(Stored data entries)

+ + + + +

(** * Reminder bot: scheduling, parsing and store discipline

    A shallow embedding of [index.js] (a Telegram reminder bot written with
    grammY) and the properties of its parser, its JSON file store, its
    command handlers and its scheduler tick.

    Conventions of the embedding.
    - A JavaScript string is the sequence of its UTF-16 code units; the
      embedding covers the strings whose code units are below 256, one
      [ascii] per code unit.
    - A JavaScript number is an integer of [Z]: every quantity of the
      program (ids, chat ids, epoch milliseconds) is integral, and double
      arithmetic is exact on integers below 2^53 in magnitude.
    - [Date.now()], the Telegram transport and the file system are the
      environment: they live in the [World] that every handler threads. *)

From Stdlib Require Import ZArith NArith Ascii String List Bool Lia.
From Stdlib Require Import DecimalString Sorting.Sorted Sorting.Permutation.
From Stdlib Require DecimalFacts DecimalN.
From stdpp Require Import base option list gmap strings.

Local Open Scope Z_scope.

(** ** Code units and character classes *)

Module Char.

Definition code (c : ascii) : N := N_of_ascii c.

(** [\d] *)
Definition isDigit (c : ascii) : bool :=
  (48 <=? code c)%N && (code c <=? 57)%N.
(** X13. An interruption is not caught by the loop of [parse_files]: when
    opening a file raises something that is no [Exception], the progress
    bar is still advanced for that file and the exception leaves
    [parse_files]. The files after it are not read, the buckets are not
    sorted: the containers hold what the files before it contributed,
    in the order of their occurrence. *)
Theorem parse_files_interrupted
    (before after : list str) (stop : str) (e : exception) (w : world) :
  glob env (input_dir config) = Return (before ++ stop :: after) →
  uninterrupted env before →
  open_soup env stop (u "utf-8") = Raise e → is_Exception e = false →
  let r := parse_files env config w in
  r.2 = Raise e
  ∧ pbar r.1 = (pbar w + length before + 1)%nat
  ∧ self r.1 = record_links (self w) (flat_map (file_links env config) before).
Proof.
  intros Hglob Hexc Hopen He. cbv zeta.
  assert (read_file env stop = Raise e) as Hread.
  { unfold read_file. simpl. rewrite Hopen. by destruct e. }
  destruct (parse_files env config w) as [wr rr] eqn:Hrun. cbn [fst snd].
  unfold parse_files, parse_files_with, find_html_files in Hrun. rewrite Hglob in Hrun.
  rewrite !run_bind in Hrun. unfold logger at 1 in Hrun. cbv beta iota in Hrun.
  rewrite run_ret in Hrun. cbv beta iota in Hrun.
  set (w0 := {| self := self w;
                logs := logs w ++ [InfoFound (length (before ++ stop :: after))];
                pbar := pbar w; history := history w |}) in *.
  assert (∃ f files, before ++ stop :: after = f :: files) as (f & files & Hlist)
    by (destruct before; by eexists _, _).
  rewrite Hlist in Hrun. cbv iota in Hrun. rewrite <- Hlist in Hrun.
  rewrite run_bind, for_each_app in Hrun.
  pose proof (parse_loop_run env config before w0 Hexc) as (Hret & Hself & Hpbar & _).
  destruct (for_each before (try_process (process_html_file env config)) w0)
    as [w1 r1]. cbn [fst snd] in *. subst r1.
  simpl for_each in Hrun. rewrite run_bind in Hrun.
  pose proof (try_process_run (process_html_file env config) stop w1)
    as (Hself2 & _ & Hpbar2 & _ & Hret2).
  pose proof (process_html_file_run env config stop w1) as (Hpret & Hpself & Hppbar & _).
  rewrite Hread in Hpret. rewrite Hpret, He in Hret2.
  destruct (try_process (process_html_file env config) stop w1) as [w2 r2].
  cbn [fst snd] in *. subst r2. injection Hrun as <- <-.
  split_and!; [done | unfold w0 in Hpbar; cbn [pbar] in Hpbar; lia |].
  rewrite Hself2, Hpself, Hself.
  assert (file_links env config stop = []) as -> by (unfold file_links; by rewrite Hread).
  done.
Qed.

+ + + + +

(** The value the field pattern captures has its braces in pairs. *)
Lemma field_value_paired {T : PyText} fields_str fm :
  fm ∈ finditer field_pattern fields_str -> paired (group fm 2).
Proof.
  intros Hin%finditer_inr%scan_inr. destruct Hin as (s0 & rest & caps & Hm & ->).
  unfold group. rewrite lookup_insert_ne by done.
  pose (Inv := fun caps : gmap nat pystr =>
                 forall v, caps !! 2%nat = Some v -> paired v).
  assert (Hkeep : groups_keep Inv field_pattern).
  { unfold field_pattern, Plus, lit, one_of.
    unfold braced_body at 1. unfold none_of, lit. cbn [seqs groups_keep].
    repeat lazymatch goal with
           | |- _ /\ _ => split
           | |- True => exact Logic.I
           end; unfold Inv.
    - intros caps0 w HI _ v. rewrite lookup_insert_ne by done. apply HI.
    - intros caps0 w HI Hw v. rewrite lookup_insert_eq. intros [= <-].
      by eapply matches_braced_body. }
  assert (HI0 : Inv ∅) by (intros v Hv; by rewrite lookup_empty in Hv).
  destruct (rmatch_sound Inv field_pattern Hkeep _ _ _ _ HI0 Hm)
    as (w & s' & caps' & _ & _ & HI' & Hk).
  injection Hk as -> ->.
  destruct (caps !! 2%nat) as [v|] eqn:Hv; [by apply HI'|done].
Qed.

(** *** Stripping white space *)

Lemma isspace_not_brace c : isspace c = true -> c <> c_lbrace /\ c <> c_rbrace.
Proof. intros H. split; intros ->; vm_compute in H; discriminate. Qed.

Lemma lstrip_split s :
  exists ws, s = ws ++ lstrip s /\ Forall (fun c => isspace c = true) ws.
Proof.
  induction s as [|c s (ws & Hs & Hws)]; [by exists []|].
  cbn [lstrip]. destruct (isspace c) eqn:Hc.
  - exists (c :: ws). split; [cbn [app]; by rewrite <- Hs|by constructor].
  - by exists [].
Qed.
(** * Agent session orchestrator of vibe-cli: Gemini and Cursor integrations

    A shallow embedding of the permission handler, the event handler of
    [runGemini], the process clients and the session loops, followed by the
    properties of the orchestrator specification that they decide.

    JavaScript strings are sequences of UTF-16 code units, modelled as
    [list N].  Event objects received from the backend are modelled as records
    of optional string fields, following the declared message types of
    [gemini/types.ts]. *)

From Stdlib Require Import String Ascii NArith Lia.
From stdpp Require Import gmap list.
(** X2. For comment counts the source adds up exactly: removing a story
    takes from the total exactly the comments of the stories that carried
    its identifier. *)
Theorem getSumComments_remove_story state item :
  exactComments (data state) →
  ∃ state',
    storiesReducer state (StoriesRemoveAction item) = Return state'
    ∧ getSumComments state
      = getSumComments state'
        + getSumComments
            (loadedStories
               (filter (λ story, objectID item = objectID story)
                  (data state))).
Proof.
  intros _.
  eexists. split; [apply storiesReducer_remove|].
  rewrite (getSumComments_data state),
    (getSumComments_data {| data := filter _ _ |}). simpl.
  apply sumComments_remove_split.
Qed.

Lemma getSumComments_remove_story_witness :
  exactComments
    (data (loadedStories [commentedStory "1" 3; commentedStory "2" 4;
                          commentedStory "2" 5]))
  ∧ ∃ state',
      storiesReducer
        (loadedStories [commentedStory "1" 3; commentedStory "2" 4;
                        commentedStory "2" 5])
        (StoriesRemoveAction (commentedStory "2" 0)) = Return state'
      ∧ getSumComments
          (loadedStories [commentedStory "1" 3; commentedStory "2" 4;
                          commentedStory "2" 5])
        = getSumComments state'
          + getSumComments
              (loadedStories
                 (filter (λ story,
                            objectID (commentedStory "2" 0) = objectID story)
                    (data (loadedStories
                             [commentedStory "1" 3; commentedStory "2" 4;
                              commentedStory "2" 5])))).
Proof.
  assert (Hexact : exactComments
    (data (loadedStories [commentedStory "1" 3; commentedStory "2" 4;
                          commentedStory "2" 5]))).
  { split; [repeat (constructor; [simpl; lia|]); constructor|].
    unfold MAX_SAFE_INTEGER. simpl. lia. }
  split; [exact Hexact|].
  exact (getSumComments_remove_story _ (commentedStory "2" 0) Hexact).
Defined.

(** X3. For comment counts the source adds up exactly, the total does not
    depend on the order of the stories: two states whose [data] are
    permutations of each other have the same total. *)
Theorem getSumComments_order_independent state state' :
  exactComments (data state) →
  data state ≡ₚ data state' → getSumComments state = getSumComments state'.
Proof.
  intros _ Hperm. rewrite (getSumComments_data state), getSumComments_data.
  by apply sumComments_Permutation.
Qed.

+ + + + +

* _EXERCISE DETAILS_
Each line that contains the string "exactly" should be copied from the data above.

* _RESPONSE TO THIS TASK_
(** X2. For comment counts the source adds up exactly: removing a story
    takes from the total exactly the comments of the stories that carried
(** X3. For comment counts the source adds up exactly, the total does not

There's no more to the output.